_WHAT THIS TASK INVOLVES_. In the records, find each line where "deque" occurs, and copy it.

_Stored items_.

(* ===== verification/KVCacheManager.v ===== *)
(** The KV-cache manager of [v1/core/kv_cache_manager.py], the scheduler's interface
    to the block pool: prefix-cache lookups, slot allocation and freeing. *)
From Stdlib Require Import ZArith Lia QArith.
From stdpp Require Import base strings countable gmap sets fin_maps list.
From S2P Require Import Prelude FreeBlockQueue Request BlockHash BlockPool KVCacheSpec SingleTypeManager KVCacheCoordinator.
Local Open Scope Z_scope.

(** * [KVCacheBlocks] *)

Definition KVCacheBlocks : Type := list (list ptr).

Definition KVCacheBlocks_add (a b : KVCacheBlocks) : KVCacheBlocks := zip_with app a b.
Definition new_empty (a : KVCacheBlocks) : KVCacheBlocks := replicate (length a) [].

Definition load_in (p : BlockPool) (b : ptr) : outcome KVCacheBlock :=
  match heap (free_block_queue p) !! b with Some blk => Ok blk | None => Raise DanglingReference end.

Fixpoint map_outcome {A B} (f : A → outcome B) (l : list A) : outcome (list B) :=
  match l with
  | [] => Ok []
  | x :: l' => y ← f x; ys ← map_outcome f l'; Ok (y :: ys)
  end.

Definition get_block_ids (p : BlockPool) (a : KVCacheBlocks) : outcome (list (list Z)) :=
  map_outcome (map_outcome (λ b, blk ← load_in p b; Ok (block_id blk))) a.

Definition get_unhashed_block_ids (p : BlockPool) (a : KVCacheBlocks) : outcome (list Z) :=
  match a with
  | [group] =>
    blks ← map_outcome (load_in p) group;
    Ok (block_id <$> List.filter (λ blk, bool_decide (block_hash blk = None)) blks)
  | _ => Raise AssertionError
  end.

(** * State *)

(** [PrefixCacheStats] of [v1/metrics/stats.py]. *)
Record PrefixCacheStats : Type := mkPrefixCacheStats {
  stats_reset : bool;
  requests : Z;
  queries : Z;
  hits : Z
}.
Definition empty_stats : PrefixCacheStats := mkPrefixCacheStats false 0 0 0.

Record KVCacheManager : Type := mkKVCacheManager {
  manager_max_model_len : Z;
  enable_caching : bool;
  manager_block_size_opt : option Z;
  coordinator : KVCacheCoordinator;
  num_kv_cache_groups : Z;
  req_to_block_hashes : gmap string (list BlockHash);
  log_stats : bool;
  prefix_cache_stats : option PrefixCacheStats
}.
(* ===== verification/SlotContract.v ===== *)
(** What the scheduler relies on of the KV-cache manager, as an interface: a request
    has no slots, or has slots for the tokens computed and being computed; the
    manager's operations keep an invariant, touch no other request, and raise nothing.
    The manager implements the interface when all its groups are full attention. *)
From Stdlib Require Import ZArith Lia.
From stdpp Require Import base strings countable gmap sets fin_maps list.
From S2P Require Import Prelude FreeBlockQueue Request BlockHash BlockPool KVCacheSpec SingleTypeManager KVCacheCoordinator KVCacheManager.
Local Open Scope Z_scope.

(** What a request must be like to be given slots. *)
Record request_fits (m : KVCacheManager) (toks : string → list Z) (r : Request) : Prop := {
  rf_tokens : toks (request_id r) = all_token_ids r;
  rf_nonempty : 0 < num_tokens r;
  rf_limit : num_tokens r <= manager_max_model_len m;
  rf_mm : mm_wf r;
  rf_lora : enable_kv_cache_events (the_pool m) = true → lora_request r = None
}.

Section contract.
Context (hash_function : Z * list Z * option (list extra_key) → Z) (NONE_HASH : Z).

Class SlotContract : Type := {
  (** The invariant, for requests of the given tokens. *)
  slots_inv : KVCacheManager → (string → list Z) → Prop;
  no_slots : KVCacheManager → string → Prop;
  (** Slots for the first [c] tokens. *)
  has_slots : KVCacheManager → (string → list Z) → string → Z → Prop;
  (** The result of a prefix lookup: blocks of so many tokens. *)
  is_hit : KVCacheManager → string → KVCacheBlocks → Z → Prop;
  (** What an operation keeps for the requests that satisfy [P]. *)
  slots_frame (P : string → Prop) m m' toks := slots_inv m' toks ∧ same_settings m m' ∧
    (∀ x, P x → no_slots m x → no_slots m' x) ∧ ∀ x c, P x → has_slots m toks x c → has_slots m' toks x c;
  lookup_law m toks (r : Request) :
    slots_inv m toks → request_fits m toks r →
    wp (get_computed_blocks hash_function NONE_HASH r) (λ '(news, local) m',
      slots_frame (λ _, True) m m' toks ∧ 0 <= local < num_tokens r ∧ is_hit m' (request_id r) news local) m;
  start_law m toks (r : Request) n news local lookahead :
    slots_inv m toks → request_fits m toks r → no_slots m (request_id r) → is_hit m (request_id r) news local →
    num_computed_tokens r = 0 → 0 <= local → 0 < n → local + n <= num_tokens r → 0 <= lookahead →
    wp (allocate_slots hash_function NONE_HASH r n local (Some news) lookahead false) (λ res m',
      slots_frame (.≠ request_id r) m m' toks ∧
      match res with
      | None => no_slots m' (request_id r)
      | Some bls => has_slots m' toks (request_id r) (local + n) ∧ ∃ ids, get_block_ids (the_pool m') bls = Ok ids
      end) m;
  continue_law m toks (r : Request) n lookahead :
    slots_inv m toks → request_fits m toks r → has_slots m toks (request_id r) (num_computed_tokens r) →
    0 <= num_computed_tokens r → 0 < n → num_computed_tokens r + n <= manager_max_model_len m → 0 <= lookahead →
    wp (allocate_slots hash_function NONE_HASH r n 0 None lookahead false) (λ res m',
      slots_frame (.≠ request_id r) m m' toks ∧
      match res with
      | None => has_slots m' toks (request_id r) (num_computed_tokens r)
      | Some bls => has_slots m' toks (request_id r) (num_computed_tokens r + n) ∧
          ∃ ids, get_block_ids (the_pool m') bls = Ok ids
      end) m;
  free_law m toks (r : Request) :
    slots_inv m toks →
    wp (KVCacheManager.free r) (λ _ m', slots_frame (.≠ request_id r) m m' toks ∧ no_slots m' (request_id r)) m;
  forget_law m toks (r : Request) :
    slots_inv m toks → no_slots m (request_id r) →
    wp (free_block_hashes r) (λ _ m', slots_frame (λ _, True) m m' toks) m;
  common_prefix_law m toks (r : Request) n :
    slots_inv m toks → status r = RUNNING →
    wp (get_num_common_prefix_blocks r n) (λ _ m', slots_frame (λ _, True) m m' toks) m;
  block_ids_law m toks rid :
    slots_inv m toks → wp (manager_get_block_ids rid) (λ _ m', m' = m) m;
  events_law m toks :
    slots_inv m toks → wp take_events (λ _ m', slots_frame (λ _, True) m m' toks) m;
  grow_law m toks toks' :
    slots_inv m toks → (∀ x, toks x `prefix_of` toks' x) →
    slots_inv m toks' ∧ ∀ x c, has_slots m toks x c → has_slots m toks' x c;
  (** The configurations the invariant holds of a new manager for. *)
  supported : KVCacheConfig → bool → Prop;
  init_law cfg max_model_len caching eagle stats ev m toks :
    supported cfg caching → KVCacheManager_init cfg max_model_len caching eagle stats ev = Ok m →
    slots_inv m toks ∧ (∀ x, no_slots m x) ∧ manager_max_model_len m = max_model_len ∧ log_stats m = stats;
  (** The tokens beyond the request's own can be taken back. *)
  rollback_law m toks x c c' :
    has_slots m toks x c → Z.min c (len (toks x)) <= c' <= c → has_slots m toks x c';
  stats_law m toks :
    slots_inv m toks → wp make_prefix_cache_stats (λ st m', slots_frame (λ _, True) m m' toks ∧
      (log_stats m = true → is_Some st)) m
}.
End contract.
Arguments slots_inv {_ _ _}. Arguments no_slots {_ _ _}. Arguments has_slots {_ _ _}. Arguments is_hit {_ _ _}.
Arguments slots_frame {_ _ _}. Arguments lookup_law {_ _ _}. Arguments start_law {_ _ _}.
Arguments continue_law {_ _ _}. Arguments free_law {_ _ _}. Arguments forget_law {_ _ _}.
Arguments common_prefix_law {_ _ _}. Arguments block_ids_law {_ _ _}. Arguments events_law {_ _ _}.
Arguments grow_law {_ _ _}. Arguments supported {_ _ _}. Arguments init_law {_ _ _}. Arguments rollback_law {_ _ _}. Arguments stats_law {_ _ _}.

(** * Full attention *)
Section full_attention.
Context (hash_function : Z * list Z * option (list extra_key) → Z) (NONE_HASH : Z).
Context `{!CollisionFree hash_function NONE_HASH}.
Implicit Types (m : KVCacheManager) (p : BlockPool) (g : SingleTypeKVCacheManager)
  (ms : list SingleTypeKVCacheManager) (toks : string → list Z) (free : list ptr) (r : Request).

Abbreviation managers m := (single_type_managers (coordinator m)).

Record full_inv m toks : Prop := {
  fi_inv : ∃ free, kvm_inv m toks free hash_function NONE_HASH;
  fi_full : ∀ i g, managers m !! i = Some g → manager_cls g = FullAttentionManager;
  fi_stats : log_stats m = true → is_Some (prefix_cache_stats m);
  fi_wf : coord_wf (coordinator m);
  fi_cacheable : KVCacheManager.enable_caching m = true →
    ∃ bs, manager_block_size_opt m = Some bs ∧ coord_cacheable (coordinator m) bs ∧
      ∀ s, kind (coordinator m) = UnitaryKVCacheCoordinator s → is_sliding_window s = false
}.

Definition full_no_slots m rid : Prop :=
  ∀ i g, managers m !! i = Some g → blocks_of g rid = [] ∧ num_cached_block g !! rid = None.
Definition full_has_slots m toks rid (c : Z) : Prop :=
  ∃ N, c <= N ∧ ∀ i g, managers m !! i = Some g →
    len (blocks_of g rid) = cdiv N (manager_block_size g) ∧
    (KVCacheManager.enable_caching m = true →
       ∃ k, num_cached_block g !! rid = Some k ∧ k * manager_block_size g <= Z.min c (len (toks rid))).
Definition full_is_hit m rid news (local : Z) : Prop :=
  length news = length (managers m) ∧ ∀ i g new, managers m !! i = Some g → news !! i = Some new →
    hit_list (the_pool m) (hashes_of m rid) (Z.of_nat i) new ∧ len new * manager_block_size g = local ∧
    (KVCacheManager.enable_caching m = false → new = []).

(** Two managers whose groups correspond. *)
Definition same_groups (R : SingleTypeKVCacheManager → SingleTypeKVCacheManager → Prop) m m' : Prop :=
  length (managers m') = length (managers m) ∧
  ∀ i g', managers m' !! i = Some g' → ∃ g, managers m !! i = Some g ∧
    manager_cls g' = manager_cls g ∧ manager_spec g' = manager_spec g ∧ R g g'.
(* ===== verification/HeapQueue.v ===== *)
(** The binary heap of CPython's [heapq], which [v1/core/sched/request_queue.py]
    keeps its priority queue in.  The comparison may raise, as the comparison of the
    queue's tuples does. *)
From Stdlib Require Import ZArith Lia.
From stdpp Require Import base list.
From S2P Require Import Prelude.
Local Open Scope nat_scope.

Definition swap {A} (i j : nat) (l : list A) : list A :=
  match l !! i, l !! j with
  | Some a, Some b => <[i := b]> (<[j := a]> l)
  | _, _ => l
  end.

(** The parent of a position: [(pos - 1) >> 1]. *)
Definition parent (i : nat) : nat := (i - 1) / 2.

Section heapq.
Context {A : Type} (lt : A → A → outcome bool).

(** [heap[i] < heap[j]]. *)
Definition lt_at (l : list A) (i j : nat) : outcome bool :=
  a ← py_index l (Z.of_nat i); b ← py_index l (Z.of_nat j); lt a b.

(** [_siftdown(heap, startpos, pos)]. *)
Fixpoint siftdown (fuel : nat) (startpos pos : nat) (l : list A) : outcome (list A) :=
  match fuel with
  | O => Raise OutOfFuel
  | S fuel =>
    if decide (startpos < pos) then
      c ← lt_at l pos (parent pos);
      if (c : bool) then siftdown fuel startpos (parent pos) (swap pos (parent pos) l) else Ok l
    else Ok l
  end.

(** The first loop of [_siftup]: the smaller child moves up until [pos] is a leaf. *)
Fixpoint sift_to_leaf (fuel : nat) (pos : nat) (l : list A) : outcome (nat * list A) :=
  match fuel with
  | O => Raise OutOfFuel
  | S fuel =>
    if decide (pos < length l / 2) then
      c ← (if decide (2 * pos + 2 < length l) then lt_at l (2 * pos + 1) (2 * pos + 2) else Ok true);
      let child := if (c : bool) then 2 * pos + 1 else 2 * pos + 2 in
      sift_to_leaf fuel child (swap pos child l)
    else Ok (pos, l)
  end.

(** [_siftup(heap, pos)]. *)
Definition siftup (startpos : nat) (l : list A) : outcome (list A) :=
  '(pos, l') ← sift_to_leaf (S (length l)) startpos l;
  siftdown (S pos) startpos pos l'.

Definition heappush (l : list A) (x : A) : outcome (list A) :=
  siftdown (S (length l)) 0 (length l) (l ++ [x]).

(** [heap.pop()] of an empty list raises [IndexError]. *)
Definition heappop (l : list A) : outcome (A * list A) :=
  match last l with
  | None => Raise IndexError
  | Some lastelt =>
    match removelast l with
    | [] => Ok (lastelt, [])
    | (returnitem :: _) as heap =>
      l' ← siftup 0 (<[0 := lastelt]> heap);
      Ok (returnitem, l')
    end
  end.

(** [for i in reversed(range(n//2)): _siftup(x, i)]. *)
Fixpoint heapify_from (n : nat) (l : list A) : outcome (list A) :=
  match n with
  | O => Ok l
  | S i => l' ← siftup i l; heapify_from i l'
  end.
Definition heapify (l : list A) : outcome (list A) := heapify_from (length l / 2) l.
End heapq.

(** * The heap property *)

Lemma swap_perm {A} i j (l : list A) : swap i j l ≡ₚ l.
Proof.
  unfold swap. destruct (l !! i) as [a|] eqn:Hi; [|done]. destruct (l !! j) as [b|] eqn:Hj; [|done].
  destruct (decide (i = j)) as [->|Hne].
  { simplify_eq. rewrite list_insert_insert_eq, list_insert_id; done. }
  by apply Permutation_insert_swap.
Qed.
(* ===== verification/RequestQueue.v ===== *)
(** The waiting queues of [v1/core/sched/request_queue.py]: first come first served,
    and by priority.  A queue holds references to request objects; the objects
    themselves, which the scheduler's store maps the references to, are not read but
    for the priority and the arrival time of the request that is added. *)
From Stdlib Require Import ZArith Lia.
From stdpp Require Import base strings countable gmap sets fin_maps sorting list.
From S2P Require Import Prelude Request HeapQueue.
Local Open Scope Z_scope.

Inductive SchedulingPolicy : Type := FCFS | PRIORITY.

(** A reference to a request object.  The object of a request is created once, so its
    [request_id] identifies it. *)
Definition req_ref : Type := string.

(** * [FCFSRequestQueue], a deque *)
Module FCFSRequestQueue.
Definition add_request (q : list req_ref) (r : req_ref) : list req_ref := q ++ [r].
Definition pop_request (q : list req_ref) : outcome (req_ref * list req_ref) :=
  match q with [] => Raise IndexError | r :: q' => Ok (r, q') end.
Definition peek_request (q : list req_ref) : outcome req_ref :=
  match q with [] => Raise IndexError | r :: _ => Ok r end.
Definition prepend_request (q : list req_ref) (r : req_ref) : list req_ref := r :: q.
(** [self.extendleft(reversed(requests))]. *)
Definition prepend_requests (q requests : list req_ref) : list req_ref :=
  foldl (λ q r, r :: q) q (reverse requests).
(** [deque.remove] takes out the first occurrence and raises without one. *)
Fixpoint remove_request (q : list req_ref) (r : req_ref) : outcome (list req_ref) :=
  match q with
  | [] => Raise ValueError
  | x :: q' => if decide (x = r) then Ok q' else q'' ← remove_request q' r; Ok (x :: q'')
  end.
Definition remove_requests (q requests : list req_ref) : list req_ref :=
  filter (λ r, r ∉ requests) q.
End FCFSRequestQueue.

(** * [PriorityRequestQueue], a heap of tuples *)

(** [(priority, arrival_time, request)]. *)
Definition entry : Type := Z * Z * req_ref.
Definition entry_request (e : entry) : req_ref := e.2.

_SOLUTION_.
(** * [FCFSRequestQueue], a deque *)
(** [deque.remove] takes out the first occurrence and raises without one. *)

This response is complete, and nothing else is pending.